April 22, 2025 09:23 PM AEST | By Investing
 GE Aerospace's Q1 results come ahead of estimates, annual guide reiterated
GE Aerospace's Q1 results come ahead of estimates, annual guide reiterated

Investing.com -- GE Aerospace (NYSE:GE) reported first-quarter earnings and revenue that trumped analyst expectations.

The aerospace company posted Q1 earnings per share (EPS) of $1.49, well ahead of the consensus projection of $1.25. Revenue for the period came in at $9.94 billion, also topping the $9.14 billion estimated by analysts.

Shares in GE Aerospace rose less than 1% in premarket trading Tuesday.

In segment performance, commercial engines and services generated $6.98 billion in revenue, slightly above the $6.96 billion estimate.

Defense and propulsion technologies came in below expectations at $2.32 billion, compared to forecasts of $2.42 billion.

Adjusted free cash flow for the quarter was $1.44 billion, down 14% year-over-year and just under the $1.46 billion estimate.

“GE Aerospace had a strong start to 2025 with orders and revenue up double digits, driven by commercial services, and adjusted EPS up 60%. We continue to drive improvements through FLIGHT DECK, tackling supply chain constraints head on to accelerate deliveries throughout 2025," said GE Aerospace Chairman and CEO H. Lawrence Culp, Jr.

The company reaffirmed its full-year guidance, maintaining its adjusted EPS forecast of $5.10 to $5.45, compared with the analyst expectations of $5.42.

It also reiterated its outlook for adjusted free cash flow of $6.3 billion to $6.8 billion and adjusted operating profit of $7.8 billion to $8.2 billion.

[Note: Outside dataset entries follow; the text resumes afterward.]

(** The unscrambling loop permutes the columns by the recorded
    interchanges. *)
Lemma gj_unscramble_spec (rows cols : list nat) (p1 : list R) :
  length p1 = (n * n)%nat ->
  (forall i, (i < n)%nat -> (rows !!! i < n)%nat /\ (cols !!! i < n)%nat) ->
  length (gj_unscramble n rows cols p1) = (n * n)%nat /\
  forall i j, (i < n)%nat -> (j < n)%nat ->
    cell n (gj_unscramble n rows cols p1) i j = cell n p1 i (gj_perm rows cols n j).
Proof.
  intros Hl Hrc. unfold gj_unscramble.
  pose proof (for_down_ind
    (fun k t => length t = (n * n)%nat /\
       forall i j, (i < n)%nat -> (j < n)%nat ->
         cell n t i j =
         cell n p1 i (for_up k n (fun i c => transp (rows !!! i) (cols !!! i) c) j))
    0 n) as H.
  match goal with
  | |- context [for_down 0 n ?body ?s] => specialize (H body s)
  end.
  apply H; clear H.
  - lia.
  - split; [done|]. intros i j _ _. by rewrite for_up_done by lia.
  - intros k t Hk (Hlt & Ht). destruct (Hrc k ltac:(lia)) as (Hr & Hc).
    cbv beta. setoid_rewrite (for_up_first k n); [|lia..].
    destruct (Nat.eqb_spec (rows !!! k) (cols !!! k)) as [He|Hne].
    + split; [done|]. intros i j Hi Hj. rewrite Ht by done.
      rewrite He, transp_same. done.
    + destruct (swap_cols_spec n (rows !!! k) (cols !!! k) t) as (Hl' & Hc');
        [done|done|done|done|].
      cbv zeta in *. split; [congruence|]. intros i j Hi Hj.
      rewrite Hc' by done. rewrite Ht by (done || by apply transp_lt). done.
Qed.
End GaussJordanInvariant.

"The macroeconomic dynamics we are operating in today require us to take a number of strategic actions, such as controlling costs, and leveraging available trade programs. Based on what we know today, these actions, along with our solid first quarter and commercial services backlog of over $140 billion, enable us to maintain our full-year guidance," Culp added.